Records from a data source
· · · · ·
Definition rig_get_freq (rig : option loc) (freq : option loc) : M Z :=
  match rig with
  | None => ret (- RIG_EINVAL)
  | Some l =>
      let* r := load l in
      match caps r, freq with
      | None, _ | _, None => ret (- RIG_EINVAL)
      | Some _, Some out =>
          let* c := deref_caps (caps r) in
          match Caps.get_freq c with
          | None => ret (- RIG_ENIMPL)
          | Some f => f l out
          end
      end
  end.

Definition rig_set_mode (rig : option loc) (mode : rmode_t) : M Z :=
  match rig with
  | None => ret (- RIG_EINVAL)
  | Some l =>
      let* r := load l in
      match caps r with
      | None => ret (- RIG_EINVAL)
      | Some _ =>
          let* c := deref_caps (caps r) in
          match Caps.set_mode c with
          | None => ret (- RIG_ENIMPL)
          | Some f => f l mode
          end
      end
  end.

Definition rig_get_mode (rig : option loc) (mode : option loc) : M Z :=
  match rig with
  | None => ret (- RIG_EINVAL)
  | Some l =>
      let* r := load l in
      match caps r, mode with
      | None, _ | _, None => ret (- RIG_EINVAL)
      | Some _, Some out =>
          let* c := deref_caps (caps r) in
          match Caps.get_mode c with
          | None => ret (- RIG_ENIMPL)
          | Some f => f l out
          end
      end
  end.

Definition rig_set_vfo (rig : option loc) (vfo : vfo_t) : M Z :=
  match rig with
  | None => ret (- RIG_EINVAL)
  | Some l =>
      let* r := load l in
      match caps r with
      | None => ret (- RIG_EINVAL)
      | Some _ =>
          let* c := deref_caps (caps r) in
          match Caps.set_vfo c with
          | None => ret (- RIG_ENIMPL)
          | Some f => f l vfo
          end
      end
  end.

Definition rig_get_vfo (rig : option loc) (vfo : option loc) : M Z :=
  match rig with
  | None => ret (- RIG_EINVAL)
  | Some l =>
      let* r := load l in
      match caps r, vfo with
      | None, _ | _, None => ret (- RIG_EINVAL)
      | Some _, Some out =>
          let* c := deref_caps (caps r) in
          match Caps.get_vfo c with
          | None => ret (- RIG_ENIMPL)
          | Some f => f l out
          end
      end
  end.

(** The guard is the source's: [rig == NULL || rig->caps], true for a
    handle that has a descriptor. *)
Definition rig_close (rig : option loc) : M Z :=
  match rig with
  | None => ret (- RIG_EINVAL)
  | Some l =>
      let* r := load l in
      match caps r with
      | Some _ => ret (- RIG_EINVAL)
      | None =>
          let* c := deref_caps (caps r) in
          call_hook (Caps.rig_close c) l ;;
          let* r' := load l in
          (if State.fd (state r') =? -1 then ret tt
           else close (State.fd (state r')) ;;
                modify_state l (State.set_fd (-1))) ;;
          ret RIG_OK
      end
  end.

Definition rig_cleanup (rig : option loc) : M Z :=
  match rig with
  | None => ret (- RIG_EINVAL)
  | Some l =>
      let* r := load l in
      match caps r with
      | Some _ => ret (- RIG_EINVAL)
      | None =>
          let* c := deref_caps (caps r) in
          call_hook (Caps.rig_cleanup c) l ;;
          free l ;;
          ret RIG_OK
      end
  end.

(** The loop of [rig_probe] over the entries [l] of [rig_base] still to
    try. [strncpy] writes through [rig] before [rig] is tested. *)
Fixpoint rig_probe_from (port_path : string) (l : list caps_t) : M (option loc) :=
  match l with
  | [] => ret None
  | c :: l' =>
      match Caps.rig_probe c with
      | None => rig_probe_from port_path l'
      | Some probe =>
          let* rig := rig_init (Caps.rig_model c) in
          match rig with
          | None => fault
          | Some p =>
              modify_state p (State.set_rig_path (strncpy port_path FILPATHLEN)) ;;
              rig_open rig ;;
              let* found := probe p in
              if found =? 0 then ret rig
              else rig_close rig ;;
                   rig_cleanup rig ;;
                   rig_probe_from port_path l'
          end
      end
  end.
· · · · ·
TASK OBJECTIVE
Please copy out the data above exactly.

ANSWER SPACE
Definition rig_get_freq (rig : option loc) (freq : option loc) : M Z :=
  match rig with
  | None => ret (- RIG_EINVAL)
  | Some l =>
      let* r := load l in
      match caps r, freq with
      | None, _ | _, None => ret (- RIG_EINVAL)
      | Some _, Some out =>
          let* c := deref_caps (caps r) in
          match Caps.get_freq c with
          | None => ret (- RIG_ENIMPL)
          | Some f => f l out
          end
      end
  end.

Definition rig_set_mode (rig : option loc) (mode : rmode_t) : M Z :=
  match rig with
  | None => ret (- RIG_EINVAL)
  | Some l =>
      let* r := load l in
      match caps r with
      | None => ret (- RIG_EINVAL)
      | Some _ =>
          let* c := deref_caps (caps r) in
          match Caps.set_mode c with
          | None => ret (- RIG_ENIMPL)
          | Some f => f l mode
          end
      end
  end.

Definition rig_get_mode (rig : option loc) (mode : option loc) : M Z :=
  match rig with
  | None => ret (- RIG_EINVAL)
  | Some l =>
      let* r := load l in
      match caps r, mode with
      | None, _ | _, None => ret (- RIG_EINVAL)
      | Some _, Some out =>
          let* c := deref_caps (caps r) in
          match Caps.get_mode c with
          | None => ret (- RIG_ENIMPL)
          | Some f => f l out
          end
      end
  end.

Definition rig_set_vfo (rig : option loc) (vfo : vfo_t) : M Z :=
  match rig with
  | None => ret (- RIG_EINVAL)
  | Some l =>
      let* r := load l in
      match caps r with
      | None => ret (- RIG_EINVAL)
      | Some _ =>
          let* c := deref_caps (caps r) in
          match Caps.set_vfo c with
          | None => ret (- RIG_ENIMPL)
          | Some f => f l vfo
          end
      end
  end.

Definition rig_get_vfo (rig : option loc) (vfo : option loc) : M Z :=
  match rig with
  | None => ret (- RIG_EINVAL)
  | Some l =>
      let* r := load l in
      match caps r, vfo with
      | None, _ | _, None => ret (- RIG_EINVAL)
      | Some _, Some out =>
          let* c := deref_caps (caps r) in
          match Caps.get_vfo c with
          | None => ret (- RIG_ENIMPL)
          | Some f => f l out
          end
      end
  end.

(** The guard is the source's: [rig == NULL || rig->caps], true for a
    handle that has a descriptor. *)
Definition rig_close (rig : option loc) : M Z :=
  match rig with
  | None => ret (- RIG_EINVAL)
  | Some l =>
      let* r := load l in
      match caps r with
      | Some _ => ret (- RIG_EINVAL)
      | None =>
          let* c := deref_caps (caps r) in
          call_hook (Caps.rig_close c) l ;;
          let* r' := load l in
          (if State.fd (state r') =? -1 then ret tt
           else close (State.fd (state r')) ;;
                modify_state l (State.set_fd (-1))) ;;
          ret RIG_OK
      end
  end.

Definition rig_cleanup (rig : option loc) : M Z :=
  match rig with
  | None => ret (- RIG_EINVAL)
  | Some l =>
      let* r := load l in
      match caps r with
      | Some _ => ret (- RIG_EINVAL)
      | None =>
          let* c := deref_caps (caps r) in
          call_hook (Caps.rig_cleanup c) l ;;
          free l ;;
          ret RIG_OK
      end
  end.

(** The loop of [rig_probe] over the entries [l] of [rig_base] still to
    try. [strncpy] writes through [rig] before [rig] is tested. *)
Fixpoint rig_probe_from (port_path : string) (l : list caps_t) : M (option loc) :=
  match l with
  | [] => ret None
  | c :: l' =>
      match Caps.rig_probe c with
      | None => rig_probe_from port_path l'
      | Some probe =>
          let* rig := rig_init (Caps.rig_model c) in
          match rig with
          | None => fault
          | Some p =>
              modify_state p (State.set_rig_path (strncpy port_path FILPATHLEN)) ;;
              rig_open rig ;;
              let* found := probe p in
              if found =? 0 then ret rig
              else rig_close rig ;;
                   rig_cleanup rig ;;
                   rig_probe_from port_path l'
          end
      end
  end.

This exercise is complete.